## Collected data
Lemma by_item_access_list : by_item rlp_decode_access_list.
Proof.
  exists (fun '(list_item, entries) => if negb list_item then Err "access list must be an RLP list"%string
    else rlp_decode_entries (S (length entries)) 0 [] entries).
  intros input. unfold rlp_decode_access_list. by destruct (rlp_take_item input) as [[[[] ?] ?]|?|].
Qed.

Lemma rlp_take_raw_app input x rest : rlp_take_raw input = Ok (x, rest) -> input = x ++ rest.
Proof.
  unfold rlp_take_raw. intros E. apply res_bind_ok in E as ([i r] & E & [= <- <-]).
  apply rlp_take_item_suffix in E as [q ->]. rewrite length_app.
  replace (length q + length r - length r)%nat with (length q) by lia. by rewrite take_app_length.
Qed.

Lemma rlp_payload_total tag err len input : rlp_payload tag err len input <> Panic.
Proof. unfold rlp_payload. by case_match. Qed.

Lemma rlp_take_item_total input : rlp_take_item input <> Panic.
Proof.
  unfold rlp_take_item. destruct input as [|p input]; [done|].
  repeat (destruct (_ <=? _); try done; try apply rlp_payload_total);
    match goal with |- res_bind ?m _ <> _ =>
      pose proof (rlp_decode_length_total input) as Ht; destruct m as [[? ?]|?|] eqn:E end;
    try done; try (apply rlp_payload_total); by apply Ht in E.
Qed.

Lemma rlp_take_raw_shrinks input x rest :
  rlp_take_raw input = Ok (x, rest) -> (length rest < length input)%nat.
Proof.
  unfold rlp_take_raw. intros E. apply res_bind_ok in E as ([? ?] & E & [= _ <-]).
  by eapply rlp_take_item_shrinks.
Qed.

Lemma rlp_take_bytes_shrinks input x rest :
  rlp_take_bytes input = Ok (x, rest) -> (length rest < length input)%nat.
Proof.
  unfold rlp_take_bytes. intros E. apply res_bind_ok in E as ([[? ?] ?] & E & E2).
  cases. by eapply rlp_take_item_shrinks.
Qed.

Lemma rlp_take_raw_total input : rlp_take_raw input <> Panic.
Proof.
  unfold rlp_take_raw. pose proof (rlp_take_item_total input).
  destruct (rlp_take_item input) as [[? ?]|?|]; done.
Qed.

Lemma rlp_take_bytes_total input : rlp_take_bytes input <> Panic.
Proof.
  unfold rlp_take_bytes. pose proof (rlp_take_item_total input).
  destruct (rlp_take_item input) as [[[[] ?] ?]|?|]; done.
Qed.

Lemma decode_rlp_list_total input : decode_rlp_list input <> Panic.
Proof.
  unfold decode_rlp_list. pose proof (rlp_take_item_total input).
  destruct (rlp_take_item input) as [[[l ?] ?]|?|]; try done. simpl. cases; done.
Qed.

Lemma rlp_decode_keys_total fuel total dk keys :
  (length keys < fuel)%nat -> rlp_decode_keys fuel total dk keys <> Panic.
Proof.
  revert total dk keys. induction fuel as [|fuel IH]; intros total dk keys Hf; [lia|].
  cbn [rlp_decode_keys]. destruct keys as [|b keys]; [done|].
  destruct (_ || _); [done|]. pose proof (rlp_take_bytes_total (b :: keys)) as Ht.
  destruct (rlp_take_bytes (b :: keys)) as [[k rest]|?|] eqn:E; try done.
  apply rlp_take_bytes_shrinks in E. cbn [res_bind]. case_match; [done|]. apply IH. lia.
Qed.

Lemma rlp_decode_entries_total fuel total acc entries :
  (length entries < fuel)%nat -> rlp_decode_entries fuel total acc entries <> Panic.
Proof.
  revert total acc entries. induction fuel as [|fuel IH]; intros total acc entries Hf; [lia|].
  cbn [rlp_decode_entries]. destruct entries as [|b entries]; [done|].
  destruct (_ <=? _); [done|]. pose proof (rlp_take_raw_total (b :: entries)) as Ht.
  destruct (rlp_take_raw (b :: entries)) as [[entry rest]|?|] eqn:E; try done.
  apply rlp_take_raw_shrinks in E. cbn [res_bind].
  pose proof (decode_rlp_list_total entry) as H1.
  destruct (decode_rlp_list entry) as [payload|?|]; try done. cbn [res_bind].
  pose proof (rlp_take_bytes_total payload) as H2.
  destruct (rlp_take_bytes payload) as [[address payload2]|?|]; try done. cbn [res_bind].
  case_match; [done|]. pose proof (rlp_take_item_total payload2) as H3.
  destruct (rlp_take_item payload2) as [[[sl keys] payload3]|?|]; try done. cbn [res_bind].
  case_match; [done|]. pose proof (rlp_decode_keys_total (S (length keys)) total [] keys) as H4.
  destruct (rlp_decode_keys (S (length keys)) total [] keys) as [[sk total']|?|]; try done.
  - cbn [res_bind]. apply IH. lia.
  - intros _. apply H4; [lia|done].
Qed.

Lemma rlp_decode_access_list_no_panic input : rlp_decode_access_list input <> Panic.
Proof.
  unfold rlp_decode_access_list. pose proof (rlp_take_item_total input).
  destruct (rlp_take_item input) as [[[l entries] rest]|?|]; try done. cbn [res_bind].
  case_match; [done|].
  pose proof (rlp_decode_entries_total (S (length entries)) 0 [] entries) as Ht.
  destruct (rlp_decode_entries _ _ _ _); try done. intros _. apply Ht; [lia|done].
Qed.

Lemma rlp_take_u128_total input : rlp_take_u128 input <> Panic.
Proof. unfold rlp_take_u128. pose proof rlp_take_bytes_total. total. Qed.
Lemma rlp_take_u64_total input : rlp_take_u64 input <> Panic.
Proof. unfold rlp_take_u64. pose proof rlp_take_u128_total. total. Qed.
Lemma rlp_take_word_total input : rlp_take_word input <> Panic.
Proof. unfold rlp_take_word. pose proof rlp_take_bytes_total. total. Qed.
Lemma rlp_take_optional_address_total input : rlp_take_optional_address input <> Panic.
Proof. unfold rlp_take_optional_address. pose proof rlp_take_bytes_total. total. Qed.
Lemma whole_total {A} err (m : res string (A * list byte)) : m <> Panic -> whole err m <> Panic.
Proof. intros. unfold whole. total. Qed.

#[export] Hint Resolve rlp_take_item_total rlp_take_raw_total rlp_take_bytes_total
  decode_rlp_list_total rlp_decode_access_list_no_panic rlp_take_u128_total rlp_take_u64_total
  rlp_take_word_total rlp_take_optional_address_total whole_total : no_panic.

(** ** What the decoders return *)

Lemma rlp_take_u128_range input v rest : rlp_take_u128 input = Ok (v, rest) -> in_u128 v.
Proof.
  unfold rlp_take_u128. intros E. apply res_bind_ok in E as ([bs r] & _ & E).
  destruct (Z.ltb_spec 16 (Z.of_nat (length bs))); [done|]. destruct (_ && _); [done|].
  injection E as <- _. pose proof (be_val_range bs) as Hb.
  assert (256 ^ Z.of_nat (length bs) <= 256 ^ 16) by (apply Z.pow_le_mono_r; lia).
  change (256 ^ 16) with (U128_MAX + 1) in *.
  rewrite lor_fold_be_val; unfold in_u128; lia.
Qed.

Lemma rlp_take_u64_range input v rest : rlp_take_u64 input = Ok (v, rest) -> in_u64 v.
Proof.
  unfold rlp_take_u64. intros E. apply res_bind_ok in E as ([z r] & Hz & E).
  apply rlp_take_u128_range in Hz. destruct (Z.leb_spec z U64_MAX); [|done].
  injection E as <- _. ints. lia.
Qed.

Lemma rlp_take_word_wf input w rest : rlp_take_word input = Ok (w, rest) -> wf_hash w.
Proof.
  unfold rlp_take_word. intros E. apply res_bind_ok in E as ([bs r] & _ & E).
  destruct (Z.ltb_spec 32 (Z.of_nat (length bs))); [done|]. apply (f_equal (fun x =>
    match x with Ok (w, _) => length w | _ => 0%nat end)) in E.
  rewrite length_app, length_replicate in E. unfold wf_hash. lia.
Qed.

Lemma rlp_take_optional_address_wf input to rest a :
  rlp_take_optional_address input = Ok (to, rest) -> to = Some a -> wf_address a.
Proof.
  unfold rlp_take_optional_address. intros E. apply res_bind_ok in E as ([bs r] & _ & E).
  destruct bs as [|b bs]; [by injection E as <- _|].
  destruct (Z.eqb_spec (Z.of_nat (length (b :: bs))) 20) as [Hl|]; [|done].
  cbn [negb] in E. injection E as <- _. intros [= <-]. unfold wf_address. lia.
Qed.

## What is expected
Taking the entries above, print exactly the lines starting at the line with "destruct (rlp_take_item input) as [[[[] ?] ?]|?|];" and ending at the line with "cbn [rlp_decode_entries]. destruct", both included.

## Answer below
  destruct (rlp_take_item input) as [[[[] ?] ?]|?|]; done.
Qed.

Lemma decode_rlp_list_total input : decode_rlp_list input <> Panic.
Proof.
  unfold decode_rlp_list. pose proof (rlp_take_item_total input).
  destruct (rlp_take_item input) as [[[l ?] ?]|?|]; try done. simpl. cases; done.
Qed.

Lemma rlp_decode_keys_total fuel total dk keys :
  (length keys < fuel)%nat -> rlp_decode_keys fuel total dk keys <> Panic.
Proof.
  revert total dk keys. induction fuel as [|fuel IH]; intros total dk keys Hf; [lia|].
  cbn [rlp_decode_keys]. destruct keys as [|b keys]; [done|].
  destruct (_ || _); [done|]. pose proof (rlp_take_bytes_total (b :: keys)) as Ht.
  destruct (rlp_take_bytes (b :: keys)) as [[k rest]|?|] eqn:E; try done.
  apply rlp_take_bytes_shrinks in E. cbn [res_bind]. case_match; [done|]. apply IH. lia.
Qed.

Lemma rlp_decode_entries_total fuel total acc entries :
  (length entries < fuel)%nat -> rlp_decode_entries fuel total acc entries <> Panic.
Proof.
  revert total acc entries. induction fuel as [|fuel IH]; intros total acc entries Hf; [lia|].
  cbn [rlp_decode_entries]. destruct entries as [|b entries]; [done|].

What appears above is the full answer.